### Work instruction
From the entries below, reproduce exactly the line containing "Definition writeFrame (payloadType", the line containing "(** The bytes of the", and every line in between, with nothing added.

(Entries taken from a collection)
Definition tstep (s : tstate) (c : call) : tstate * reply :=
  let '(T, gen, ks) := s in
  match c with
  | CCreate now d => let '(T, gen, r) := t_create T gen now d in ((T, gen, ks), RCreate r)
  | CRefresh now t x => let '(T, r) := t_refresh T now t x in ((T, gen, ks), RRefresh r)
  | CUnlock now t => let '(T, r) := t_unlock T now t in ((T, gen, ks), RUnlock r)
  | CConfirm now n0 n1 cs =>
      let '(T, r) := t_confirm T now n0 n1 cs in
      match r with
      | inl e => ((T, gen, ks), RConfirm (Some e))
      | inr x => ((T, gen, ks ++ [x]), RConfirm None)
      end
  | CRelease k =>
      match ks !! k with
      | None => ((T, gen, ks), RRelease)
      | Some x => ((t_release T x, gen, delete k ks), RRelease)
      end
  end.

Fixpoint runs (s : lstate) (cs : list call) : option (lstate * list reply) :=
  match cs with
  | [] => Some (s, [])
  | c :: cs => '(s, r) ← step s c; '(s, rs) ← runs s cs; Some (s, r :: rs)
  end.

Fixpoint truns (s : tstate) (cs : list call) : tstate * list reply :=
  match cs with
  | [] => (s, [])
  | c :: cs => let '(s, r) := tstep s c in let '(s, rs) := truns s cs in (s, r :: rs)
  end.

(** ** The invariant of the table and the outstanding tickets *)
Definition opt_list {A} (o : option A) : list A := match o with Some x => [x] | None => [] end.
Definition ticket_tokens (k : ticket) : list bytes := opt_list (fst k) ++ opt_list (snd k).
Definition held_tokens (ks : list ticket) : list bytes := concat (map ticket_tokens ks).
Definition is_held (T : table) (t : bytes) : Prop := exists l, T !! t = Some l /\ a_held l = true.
==
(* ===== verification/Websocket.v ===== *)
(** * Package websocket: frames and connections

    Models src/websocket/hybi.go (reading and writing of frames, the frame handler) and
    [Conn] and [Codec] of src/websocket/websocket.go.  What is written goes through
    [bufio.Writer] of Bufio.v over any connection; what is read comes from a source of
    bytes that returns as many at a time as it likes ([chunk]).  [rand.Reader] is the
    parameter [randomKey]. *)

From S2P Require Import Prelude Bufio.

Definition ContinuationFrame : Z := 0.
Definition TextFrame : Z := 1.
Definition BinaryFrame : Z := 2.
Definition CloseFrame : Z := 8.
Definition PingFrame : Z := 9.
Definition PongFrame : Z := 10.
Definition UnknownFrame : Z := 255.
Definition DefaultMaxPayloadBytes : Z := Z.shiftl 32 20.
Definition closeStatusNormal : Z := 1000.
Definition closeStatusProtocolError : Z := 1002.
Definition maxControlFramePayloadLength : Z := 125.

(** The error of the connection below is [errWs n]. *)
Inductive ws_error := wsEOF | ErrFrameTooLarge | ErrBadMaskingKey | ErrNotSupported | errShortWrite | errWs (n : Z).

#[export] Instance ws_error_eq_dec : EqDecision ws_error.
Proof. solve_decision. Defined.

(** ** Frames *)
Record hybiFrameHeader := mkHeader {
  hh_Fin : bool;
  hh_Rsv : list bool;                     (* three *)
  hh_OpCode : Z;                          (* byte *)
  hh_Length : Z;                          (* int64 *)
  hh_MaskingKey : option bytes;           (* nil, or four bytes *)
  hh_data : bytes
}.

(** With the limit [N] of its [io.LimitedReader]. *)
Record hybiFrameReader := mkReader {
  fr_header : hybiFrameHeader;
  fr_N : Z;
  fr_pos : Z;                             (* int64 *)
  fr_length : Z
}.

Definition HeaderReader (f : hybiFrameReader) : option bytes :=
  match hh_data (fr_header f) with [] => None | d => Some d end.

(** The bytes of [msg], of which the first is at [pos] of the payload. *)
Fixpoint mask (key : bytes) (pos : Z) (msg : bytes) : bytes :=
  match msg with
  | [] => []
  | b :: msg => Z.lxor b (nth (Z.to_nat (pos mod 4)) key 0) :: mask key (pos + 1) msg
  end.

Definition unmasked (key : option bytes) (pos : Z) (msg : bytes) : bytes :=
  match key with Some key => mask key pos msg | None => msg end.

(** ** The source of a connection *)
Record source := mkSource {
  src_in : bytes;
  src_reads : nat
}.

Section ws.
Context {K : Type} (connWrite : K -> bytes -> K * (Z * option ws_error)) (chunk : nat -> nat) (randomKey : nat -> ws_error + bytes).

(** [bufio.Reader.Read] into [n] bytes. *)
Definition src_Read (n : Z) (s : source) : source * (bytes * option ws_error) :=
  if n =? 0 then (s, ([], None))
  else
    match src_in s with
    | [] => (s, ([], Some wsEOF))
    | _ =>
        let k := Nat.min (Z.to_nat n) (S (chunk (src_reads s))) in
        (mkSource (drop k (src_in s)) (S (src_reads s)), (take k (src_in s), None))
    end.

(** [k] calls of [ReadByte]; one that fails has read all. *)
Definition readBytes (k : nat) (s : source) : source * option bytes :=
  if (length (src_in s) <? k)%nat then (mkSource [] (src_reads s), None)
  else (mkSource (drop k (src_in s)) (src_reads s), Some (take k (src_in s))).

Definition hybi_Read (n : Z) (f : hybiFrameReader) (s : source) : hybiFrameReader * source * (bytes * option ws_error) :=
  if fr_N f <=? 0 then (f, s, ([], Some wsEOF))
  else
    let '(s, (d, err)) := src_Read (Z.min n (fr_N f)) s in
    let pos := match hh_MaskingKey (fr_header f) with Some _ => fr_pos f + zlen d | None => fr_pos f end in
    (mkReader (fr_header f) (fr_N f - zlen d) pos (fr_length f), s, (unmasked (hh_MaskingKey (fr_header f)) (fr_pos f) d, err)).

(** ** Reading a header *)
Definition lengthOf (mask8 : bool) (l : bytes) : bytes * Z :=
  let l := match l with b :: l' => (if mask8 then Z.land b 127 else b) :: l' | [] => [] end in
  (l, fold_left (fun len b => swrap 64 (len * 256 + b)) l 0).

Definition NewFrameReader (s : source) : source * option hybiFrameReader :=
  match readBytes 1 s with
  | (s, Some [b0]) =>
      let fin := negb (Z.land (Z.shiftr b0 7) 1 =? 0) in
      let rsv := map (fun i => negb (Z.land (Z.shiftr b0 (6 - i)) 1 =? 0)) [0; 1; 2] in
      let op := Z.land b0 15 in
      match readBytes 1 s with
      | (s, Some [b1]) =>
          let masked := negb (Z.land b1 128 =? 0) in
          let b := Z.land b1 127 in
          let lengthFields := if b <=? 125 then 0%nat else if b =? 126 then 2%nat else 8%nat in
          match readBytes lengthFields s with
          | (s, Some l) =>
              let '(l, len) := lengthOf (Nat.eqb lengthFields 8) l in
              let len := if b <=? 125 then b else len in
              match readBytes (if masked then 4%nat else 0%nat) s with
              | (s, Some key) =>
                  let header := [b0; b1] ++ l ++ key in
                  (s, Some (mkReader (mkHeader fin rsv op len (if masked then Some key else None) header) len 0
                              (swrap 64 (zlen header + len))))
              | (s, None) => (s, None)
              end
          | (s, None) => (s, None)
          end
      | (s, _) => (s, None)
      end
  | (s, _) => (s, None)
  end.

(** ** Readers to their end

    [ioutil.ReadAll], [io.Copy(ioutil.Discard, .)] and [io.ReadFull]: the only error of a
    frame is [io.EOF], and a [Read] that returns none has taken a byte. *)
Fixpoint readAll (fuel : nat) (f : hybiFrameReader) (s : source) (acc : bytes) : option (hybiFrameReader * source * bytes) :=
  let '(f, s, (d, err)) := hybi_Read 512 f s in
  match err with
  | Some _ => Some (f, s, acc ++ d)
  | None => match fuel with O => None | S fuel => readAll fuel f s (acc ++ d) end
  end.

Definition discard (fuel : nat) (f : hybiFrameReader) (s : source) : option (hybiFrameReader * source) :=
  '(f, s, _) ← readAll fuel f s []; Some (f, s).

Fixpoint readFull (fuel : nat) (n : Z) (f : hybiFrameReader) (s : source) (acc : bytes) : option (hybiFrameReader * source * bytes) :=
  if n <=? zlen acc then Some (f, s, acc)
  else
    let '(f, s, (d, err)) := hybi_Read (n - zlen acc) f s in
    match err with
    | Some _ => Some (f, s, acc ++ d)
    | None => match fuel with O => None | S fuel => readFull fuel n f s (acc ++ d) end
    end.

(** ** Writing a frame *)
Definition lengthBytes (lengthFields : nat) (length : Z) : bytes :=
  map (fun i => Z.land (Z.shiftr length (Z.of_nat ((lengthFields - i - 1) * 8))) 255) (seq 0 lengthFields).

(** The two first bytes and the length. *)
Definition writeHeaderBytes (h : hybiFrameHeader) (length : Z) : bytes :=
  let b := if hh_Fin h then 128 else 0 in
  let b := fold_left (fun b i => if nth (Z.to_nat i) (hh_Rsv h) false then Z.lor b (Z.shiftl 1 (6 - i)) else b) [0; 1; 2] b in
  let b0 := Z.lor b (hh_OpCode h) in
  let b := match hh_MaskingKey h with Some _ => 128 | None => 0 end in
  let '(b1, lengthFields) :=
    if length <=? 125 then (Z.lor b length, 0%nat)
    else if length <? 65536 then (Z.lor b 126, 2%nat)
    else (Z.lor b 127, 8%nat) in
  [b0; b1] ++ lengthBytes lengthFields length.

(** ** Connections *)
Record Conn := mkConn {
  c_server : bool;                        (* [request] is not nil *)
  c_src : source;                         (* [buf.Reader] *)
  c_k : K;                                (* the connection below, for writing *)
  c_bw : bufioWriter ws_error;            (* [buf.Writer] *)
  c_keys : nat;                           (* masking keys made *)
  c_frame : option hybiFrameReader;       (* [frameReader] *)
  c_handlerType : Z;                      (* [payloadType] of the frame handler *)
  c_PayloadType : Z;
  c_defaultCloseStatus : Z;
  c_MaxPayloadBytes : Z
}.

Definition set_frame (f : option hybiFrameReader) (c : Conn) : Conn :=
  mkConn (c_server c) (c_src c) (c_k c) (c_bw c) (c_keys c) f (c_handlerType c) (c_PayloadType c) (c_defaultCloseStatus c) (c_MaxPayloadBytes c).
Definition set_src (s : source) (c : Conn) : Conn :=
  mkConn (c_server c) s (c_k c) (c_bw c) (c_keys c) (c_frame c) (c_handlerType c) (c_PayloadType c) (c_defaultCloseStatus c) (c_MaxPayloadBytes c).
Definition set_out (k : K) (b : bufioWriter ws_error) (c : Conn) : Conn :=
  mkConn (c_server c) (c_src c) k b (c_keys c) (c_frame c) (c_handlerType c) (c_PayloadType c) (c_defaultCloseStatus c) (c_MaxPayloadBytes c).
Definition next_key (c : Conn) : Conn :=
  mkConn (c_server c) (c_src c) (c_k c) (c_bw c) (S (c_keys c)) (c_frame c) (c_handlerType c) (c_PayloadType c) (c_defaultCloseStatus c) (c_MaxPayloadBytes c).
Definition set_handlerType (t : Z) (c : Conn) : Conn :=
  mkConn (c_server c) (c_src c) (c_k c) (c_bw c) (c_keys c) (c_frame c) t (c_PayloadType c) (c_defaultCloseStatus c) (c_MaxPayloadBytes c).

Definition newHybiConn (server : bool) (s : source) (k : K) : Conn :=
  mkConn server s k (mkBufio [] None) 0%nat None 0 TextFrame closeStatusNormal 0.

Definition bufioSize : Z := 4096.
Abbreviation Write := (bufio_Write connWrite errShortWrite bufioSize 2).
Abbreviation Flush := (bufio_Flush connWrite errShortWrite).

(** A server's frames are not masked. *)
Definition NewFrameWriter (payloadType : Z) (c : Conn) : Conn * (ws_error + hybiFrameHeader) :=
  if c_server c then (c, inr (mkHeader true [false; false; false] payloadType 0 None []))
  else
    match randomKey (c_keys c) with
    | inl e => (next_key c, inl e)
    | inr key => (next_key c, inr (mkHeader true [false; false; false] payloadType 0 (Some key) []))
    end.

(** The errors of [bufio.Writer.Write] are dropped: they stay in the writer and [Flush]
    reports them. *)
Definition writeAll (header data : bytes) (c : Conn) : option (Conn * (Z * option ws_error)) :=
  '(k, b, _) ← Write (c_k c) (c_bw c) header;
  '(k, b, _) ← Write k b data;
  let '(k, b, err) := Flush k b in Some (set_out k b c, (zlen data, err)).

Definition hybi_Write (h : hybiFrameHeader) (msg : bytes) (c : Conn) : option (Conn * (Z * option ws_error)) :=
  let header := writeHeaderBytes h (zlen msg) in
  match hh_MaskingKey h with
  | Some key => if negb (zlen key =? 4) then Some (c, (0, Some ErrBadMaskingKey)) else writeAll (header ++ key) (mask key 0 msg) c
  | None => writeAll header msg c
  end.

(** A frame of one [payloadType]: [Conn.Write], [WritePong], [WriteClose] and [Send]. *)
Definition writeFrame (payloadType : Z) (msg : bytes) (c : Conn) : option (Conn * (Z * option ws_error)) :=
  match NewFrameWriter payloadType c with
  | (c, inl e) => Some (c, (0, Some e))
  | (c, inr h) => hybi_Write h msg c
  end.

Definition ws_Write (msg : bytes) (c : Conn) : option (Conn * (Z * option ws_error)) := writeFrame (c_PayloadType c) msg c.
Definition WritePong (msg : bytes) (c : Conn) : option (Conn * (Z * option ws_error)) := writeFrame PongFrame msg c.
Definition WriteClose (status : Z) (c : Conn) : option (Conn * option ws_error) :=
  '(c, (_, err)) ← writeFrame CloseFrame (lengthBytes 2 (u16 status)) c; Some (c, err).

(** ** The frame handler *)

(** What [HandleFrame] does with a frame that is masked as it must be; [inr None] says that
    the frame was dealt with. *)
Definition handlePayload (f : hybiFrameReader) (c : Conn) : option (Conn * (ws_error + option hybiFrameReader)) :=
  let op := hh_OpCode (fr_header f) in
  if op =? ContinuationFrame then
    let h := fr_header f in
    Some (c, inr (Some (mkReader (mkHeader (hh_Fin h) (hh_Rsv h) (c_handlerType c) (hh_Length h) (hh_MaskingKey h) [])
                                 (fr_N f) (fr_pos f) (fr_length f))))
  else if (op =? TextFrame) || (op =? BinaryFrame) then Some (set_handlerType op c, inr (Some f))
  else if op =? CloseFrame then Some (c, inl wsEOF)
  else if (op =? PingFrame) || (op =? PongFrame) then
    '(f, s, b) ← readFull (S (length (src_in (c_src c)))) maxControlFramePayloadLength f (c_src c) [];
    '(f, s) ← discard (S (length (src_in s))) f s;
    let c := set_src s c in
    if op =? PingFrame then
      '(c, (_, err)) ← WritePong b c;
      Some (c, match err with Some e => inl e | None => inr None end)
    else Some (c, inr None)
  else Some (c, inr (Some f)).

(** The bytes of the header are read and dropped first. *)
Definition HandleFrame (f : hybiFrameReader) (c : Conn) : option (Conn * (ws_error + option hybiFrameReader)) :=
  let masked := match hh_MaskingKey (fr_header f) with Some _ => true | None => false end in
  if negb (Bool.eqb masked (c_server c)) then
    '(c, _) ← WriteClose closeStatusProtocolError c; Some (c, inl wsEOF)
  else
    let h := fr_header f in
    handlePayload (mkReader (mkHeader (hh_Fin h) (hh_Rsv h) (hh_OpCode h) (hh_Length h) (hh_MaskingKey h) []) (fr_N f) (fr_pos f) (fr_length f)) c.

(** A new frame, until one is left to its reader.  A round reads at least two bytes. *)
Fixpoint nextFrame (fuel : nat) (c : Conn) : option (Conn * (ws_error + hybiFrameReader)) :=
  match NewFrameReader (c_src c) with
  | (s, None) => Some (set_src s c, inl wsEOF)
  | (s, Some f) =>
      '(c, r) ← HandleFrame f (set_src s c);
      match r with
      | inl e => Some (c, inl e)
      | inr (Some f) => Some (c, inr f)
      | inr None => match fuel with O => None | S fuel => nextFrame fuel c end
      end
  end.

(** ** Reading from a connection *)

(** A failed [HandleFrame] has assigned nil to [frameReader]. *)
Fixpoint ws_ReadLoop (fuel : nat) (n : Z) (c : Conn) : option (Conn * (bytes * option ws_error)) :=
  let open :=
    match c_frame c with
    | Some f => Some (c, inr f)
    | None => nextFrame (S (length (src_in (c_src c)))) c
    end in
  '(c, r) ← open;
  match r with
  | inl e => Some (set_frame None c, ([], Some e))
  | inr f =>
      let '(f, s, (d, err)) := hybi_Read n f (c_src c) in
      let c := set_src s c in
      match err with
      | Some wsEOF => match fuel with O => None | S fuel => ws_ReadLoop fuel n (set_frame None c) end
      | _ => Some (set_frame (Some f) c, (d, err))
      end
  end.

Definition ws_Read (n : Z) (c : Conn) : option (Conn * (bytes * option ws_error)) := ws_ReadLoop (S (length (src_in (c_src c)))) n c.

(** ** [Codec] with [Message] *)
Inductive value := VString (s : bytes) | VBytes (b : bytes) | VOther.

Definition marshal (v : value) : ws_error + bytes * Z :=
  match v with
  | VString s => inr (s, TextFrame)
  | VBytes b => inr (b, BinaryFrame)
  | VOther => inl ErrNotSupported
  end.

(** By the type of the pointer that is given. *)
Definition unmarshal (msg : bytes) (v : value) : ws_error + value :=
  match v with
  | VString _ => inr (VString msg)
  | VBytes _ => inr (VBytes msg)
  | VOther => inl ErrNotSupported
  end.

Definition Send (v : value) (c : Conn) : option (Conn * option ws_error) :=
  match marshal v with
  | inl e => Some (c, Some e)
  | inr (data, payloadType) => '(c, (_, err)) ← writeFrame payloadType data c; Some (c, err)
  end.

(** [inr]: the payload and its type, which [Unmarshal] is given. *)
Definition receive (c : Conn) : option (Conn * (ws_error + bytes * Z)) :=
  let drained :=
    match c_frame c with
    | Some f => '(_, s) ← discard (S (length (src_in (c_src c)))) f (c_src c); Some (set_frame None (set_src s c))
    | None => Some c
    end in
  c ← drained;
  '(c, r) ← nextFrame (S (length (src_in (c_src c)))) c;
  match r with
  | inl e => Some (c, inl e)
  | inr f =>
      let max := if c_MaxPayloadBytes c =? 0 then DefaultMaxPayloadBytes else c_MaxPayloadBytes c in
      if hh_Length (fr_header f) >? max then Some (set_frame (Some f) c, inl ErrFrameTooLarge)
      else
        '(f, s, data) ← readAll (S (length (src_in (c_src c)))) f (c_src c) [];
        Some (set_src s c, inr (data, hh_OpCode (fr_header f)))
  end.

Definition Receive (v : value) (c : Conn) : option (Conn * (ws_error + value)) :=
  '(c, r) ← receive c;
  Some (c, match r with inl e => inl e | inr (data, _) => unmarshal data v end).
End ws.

### Solution
Definition writeFrame (payloadType : Z) (msg : bytes) (c : Conn) : option (Conn * (Z * option ws_error)) :=
  match NewFrameWriter payloadType c with
  | (c, inl e) => Some (c, (0, Some e))
  | (c, inr h) => hybi_Write h msg c
  end.

Definition ws_Write (msg : bytes) (c : Conn) : option (Conn * (Z * option ws_error)) := writeFrame (c_PayloadType c) msg c.
Definition WritePong (msg : bytes) (c : Conn) : option (Conn * (Z * option ws_error)) := writeFrame PongFrame msg c.
Definition WriteClose (status : Z) (c : Conn) : option (Conn * option ws_error) :=
  '(c, (_, err)) ← writeFrame CloseFrame (lengthBytes 2 (u16 status)) c; Some (c, err).

(** ** The frame handler *)

(** What [HandleFrame] does with a frame that is masked as it must be; [inr None] says that
    the frame was dealt with. *)
Definition handlePayload (f : hybiFrameReader) (c : Conn) : option (Conn * (ws_error + option hybiFrameReader)) :=
  let op := hh_OpCode (fr_header f) in
  if op =? ContinuationFrame then
    let h := fr_header f in
    Some (c, inr (Some (mkReader (mkHeader (hh_Fin h) (hh_Rsv h) (c_handlerType c) (hh_Length h) (hh_MaskingKey h) [])
                                 (fr_N f) (fr_pos f) (fr_length f))))
  else if (op =? TextFrame) || (op =? BinaryFrame) then Some (set_handlerType op c, inr (Some f))
  else if op =? CloseFrame then Some (c, inl wsEOF)
  else if (op =? PingFrame) || (op =? PongFrame) then
    '(f, s, b) ← readFull (S (length (src_in (c_src c)))) maxControlFramePayloadLength f (c_src c) [];
    '(f, s) ← discard (S (length (src_in s))) f s;
    let c := set_src s c in
    if op =? PingFrame then
      '(c, (_, err)) ← WritePong b c;
      Some (c, match err with Some e => inl e | None => inr None end)
    else Some (c, inr None)
  else Some (c, inr (Some f)).

(** The bytes of the header are read and dropped first. *)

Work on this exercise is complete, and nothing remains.